The rate of certification has not yet covered all eligible PWDs, with the proportion of respondents who already have a disability certificate accounting for only 68%. Common barriers to obtaining a disability certification as perceived by PWDs relate mainly to the lack of clear guidelines for the certification/revocation process: 18.7% of PWDs reported not knowing the necessary procedures for applying for a disability certificate; 18.1% of PWDs ‘Had applied at commune/ward/township committee but had not been processed’.
The need for local public administration procedures of PWDs is similar to that of the general population, but PWDs still face many difficulties in carrying out the procedures themselves, especially the group with Hearing and Speech disabilities. The use of e-portals for administrative procedures is not yet widespread, with only 2.9% of PWDs or
their guardians/caretakers having used this service, due to the lack of information dissemination to PWDs and/or the lack of technology skills.
On PWDs’ inclusion in public services 42.4% of PWDs reported that public transport in their locality is not easy to use. In addition, 24% of PWDs cannot tell if the local public transport is easy to use or not, largely because they have never used it.
The district-level hospital services were evaluated quite well by PWDs in terms of attitudes of the service providers (89.9% of PWDs rated it well), medical examination and treatment costs (86.9% of PWDs assessed it as reasonable), and waiting time (79.3% of PWDs do not have to wait long for medical examination). However, hospital  infrastructure (elevators, toilets, wheelchair ramps, etc.) needs to be more PWDs-friendly.

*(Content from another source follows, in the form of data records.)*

(* ===== verification/Fdspec.v ===== *)
(** What the sending and receiving functions of [fd.c] do to the bytes: what is sent is a
    prefix of the data, all of it on success, and data received directly are the next on
    the way and go to the buffers of the caller in order. *)

From Stdlib Require Import ZArith Lia.
From stdpp Require Import base gmap list.
From S2P Require Import Prelude Handle Iol Sock Ipaddr Fd.
Open Scope Z_scope.

(** The bytes on the way to, and from, a socket; how often one can still wait for it: the
    data of a finite stream arrives, or a deadline expires, in finitely many steps. *)
Class OsLaws (K : Type) `{Os K} := {
  os_in : Z → K → list Z;
  os_out : Z → K → list Z;
  os_waits : Z → K → nat;
  (** whether the system has reported the end of the input, an error or an expired deadline *)
  os_infail : Z → K → bool;
  os_outfail : Z → K → bool;
  (** receiving takes the first bytes on the way, at most as many as asked for *)
  os_law_recv : ∀ fd n k r k', 0 ≤ n → os_recv fd n k = (r, k') →
    os_out fd k' = os_out fd k ∧ (os_waits fd k' ≤ os_waits fd k)%nat ∧
    match r with
    | inl bs => Z.of_nat (length bs) ≤ n ∧ os_in fd k = bs ++ os_in fd k' ∧ (bs = [] → 0 < n → os_infail fd k' = true)
    | inr e => os_in fd k' = os_in fd k ∧ (e ≠ EAGAIN → os_infail fd k' = true)
    end;
  (** sending takes some of the bytes *)
  os_law_send : ∀ fd bs k r k', bs ≠ [] → os_send fd bs k = (r, k') →
    os_in fd k' = os_in fd k ∧ (os_waits fd k' ≤ os_waits fd k)%nat ∧
    match r with
    | inl n => 0 < n ≤ Z.of_nat (length bs) ∧ os_out fd k' = os_out fd k ++ take (Z.to_nat n) bs
    | inr e => os_out fd k' = os_out fd k ∧ (e ≠ EAGAIN → os_outfail fd k' = true)
    end;
  os_law_fdin : ∀ fd d k r k', os_fdin fd d k = (r, k') →
    os_in fd k' = os_in fd k ∧ os_out fd k' = os_out fd k ∧ (os_waits fd k' ≤ os_waits fd k)%nat ∧
    match r with None => (os_waits fd k' < os_waits fd k)%nat | Some _ => os_infail fd k' = true end;
  os_law_fdout : ∀ fd d k r k', os_fdout fd d k = (r, k') →
    os_in fd k' = os_in fd k ∧ os_out fd k' = os_out fd k ∧ (os_waits fd k' ≤ os_waits fd k)%nat ∧
    match r with None => (os_waits fd k' < os_waits fd k)%nat | Some _ => os_outfail fd k' = true end;
  (** what has been reported remains so *)
  os_law_lasting : ∀ fd k k', (∃ n r, os_recv fd n k = (r, k')) ∨ (∃ bs r, os_send fd bs k = (r, k')) ∨
    (∃ d r, os_fdin fd d k = (r, k')) ∨ (∃ d r, os_fdout fd d k = (r, k')) →
    ∀ fd', (os_infail fd' k = true → os_infail fd' k' = true) ∧ (os_outfail fd' k = true → os_outfail fd' k' = true);
}.

(** * Lists *)

Lemma scatter_nil sl (m : gmap Z Z) : scatter sl [] m = m.
Proof. by destruct sl as [|[]]. Qed.

Lemma scatter_take sl bs (m : gmap Z Z) : (length bs ≤ length sl)%nat →
  scatter (take (length bs) sl) bs m = scatter sl bs m.
Proof.
  intros Hl. rewrite <- (take_drop (length bs) sl) at 2. rewrite scatter_app.
  rewrite length_take_le by done. by rewrite drop_all, (take_ge bs), scatter_nil by lia.
Qed.

Lemma scatter_other sl : ∀ bs (m : gmap Z Z) a, Some a ∉ sl → scatter sl bs m !! a = m !! a.
Proof.
  induction sl as [|[b|] sl IH]; intros [|c bs] m a Ha; try done; cbn [scatter];
    apply not_elem_of_cons in Ha as [Hb Ha]; rewrite IH by done; [|done].
  apply lookup_insert_ne. congruence.
Qed.

Lemma valid_node h first lst l x : valid h first lst l → x ∈ l → is_Some (h !! x).
Proof. intros (Hp & _) Hx. by eapply seg_alloc. Qed.

Lemma flat_one (h : nodes) x n : h !! x = Some n → flat h [x] = slots n.
Proof. intros H. unfold flat. cbn. by rewrite (node_lookup _ _ _ H), app_nil_r. Qed.

Lemma flat_head (h : nodes) x n l : h !! x = Some n → flat h (x :: l) = slots n ++ flat h l.
Proof. intros H. unfold flat. cbn. by rewrite (node_lookup _ _ _ H). Qed.
(* ===== verification/Tcpnet.v ===== *)
(** Protocols over TCP: the connections of [tcp.c] are the sockets that the protocols of the
    other files run over.  [tcp_net] dispatches the operations of a bytestream to a connection,
    as the table [dill_bsock_vfs] of [tcp.c] does, and [tcp_net_laws] discharges the
    interface [NetLaws] that the protocols' theorems are proved against. *)

From Stdlib Require Import ZArith Lia.
From stdpp Require Import base gmap list.
From S2P Require Import Prelude Handle Iol Sock Loop Fd Fdspec Fdrecv Tcp Tcpspec Prefix.
Open Scope Z_scope.

(** [dill_random] of the system *)
Class OsRandom (K : Type) := os_random : Z → K → option (list Z) * K.

(** * States in which connections are open *)

#[export] Instance rx_ok_dec rx : Decision (rx_ok rx).
Proof. unfold rx_ok. destruct (rx_buf rx); apply _. Defined.

Section States.
Context {K : Type} `{OsK : Os K} `{LawsK : !OsLaws K}.

(** Receiving from descriptor [fd], or sending to it, has failed. *)
Definition fd_infail (fd : Z) (n : fdnet K) : Prop := os_infail fd (fn_os n) = true ∨ fn_budget n = 0%nat.
Definition fd_outfail (fd : Z) (n : fdnet K) : Prop := os_outfail fd (fn_os n) = true.
#[export] Instance fd_infail_dec fd n : Decision (fd_infail fd n).
Proof. unfold fd_infail. apply _. Defined.
#[export] Instance fd_outfail_dec fd n : Decision (fd_outfail fd n).
Proof. unfold fd_outfail. apply _. Defined.

(** An open connection that no call is working on; a direction is marked only if it failed. *)
Definition resting (n : fdnet K) (x : dill_tcp_conn) : Prop :=
  tc_rbusy x = false ∧ tc_sbusy x = false ∧ rx_ok (tc_rxbuf x) ∧
  (tc_indone x || tc_inerr x = true → fd_infail (tc_fd x) n) ∧ (tc_outdone x || tc_outerr x = true → fd_outfail (tc_fd x) n).
#[export] Instance resting_dec n x : Decision (resting n x).
Proof. unfold resting. apply _. Defined.

Definition idle (n : fdnet K) (o : option fdobj) : bool :=
  match o with Some (TcpConn x) => bool_decide (resting n x) | _ => false end.

Definition all_idle (conns : list Z) (n : fdnet K) : bool := forallb (λ p, idle n (fn_objs n !! p)) conns.

(** The states of the descriptors in which the connections [conns] are idle *)
Definition tcpnet (conns : list Z) : Type := { n : fdnet K | Is_true (all_idle conns n) }.

Definition fds {conns} (t : tcpnet conns) : fdnet K := proj1_sig t.

Lemma all_idle_conn conns n p : Is_true (all_idle conns n) → p ∈ conns →
  ∃ x, fn_objs n !! p = Some (TcpConn x) ∧ resting n x.
Proof.
  intros Hn Hp. apply Is_true_true, forallb_forall with (x := p) in Hn; [|by apply list_elem_of_In].
  unfold idle in Hn. destruct (fn_objs n !! p) as [[x| | | |]|]; try done. exists x. by apply bool_decide_eq_true in Hn.
Qed.

Lemma idle_conn conns (t : tcpnet conns) p : p ∈ conns →
  ∃ x, fn_objs (fds t) !! p = Some (TcpConn x) ∧ resting (fds t) x.
Proof. apply all_idle_conn. exact (proj2_sig t). Qed.

(** Failures last. *)
Definition failing (n n' : fdnet K) : Prop :=
  ∀ fd, (fd_infail fd n → fd_infail fd n') ∧ (fd_outfail fd n → fd_outfail fd n').

Lemma all_idle_insert conns p x (n n' : fdnet K) :
  Is_true (all_idle conns n) → resting n' x → failing n n' → fn_objs n' = <[p := TcpConn x]> (fn_objs n) →
  Is_true (all_idle conns n').
Proof.
  intros Hn Hx Hf E. apply Is_true_true, forallb_forall. intros q Hq.
  rewrite E. destruct (decide (q = p)) as [->|Hqp].
  - rewrite lookup_insert_eq. by apply bool_decide_eq_true_2.
  - rewrite lookup_insert_ne by done.
    destruct (all_idle_conn conns n q Hn (proj2 (list_elem_of_In _ _) Hq)) as (y & -> & H1 & H2 & H3 & H4 & H5).
    destruct (Hf (tc_fd y)). apply bool_decide_eq_true_2. split_and!; auto.
Qed.
End States.
Arguments tcpnet K {_ _} conns.
(** * fixMyRefs 2025.7: the relink engine of [fixMyRefs2025_7.py]

    A shallow embedding of the path-resolution and relink-decision logic of
    the Maya reference relinker ([relink_references] and the helpers it
    calls), together with the properties of that logic.

    Conventions of the embedding.
    - A Python [str] is a [string]; a character is a code point below 256.
      On that range [\d] is the ASCII digits and [str.isspace] is the set
      written out in [py_isspace].  The copy-suffix pattern is also given
      over all of Unicode, in [UniPattern], with the class of [\d] as a
      parameter.
    - [os.path] is [posixpath]: the separator is the forward slash.
    - The host application ([maya.cmds]) and the file system ([os]) are
      not part of the program.  They are the interface [Host]; a host state
      is a value of an arbitrary type [W].  Queries are total; only the
      reload command [cmds.file(..., loadReference=...)] can raise.  The
      layer [QueryFaults] lifts this for the query of the unresolved name,
      the one the source itself guards with a [try] in one of its loops.
    - The loop of [relink_references] threads a record [RelinkState]: the
      host state, the locals [success] and [failed], the globals
      [relink_log] and [relinked_refs], what was printed, and a ghost trace
      of the directory walks and reload commands issued. *)

From Stdlib Require Import Ascii String List Bool Arith NArith Lia.
From stdpp Require Import base gmap strings list.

Notably, PWDs are most interested in mental health services among other public services: 37.8% of PWDs chose mental health care as a service that needs to be prioritized for investment by the government in the next five years.
The above results show that there are still many barriers for PWDs in general in participating in sociopolitical activities, carrying out administrative procedures, and using public services such as public transport, public facilities, and health services. Deep-diving in the issues, persons with hearing and speech, intellectual, mental and psychiatric disabilities are the groups that face particular difficulties and are most often left behind compared to other groups.

From the above results, the research team proposes the following recommendations:
● In terms of policies, it is important for the government to have appropriate support and investment in inclusive infrastructure/facilities so that PWDs can participate in socio-political activities as well as carry out public administrative procedures as others. Simultaneously, PWDs also need to have full access to information sources and be equipped with the knowledge and skills to use those facilities. In particular, policies on the inclusion of PWDs should fully pay attention to the characteristics and needs of each group of different types of disabilities to
ensure that no group is left behind, especially persons with hearing and speech, intellectual, mental and psychiatric disabilities.
Further research on PWDs should focus on more representative sampling and explore topics such as mental health, rights to property, PWDs’ political participation, the intersection of gender and disability, etc. more deeply.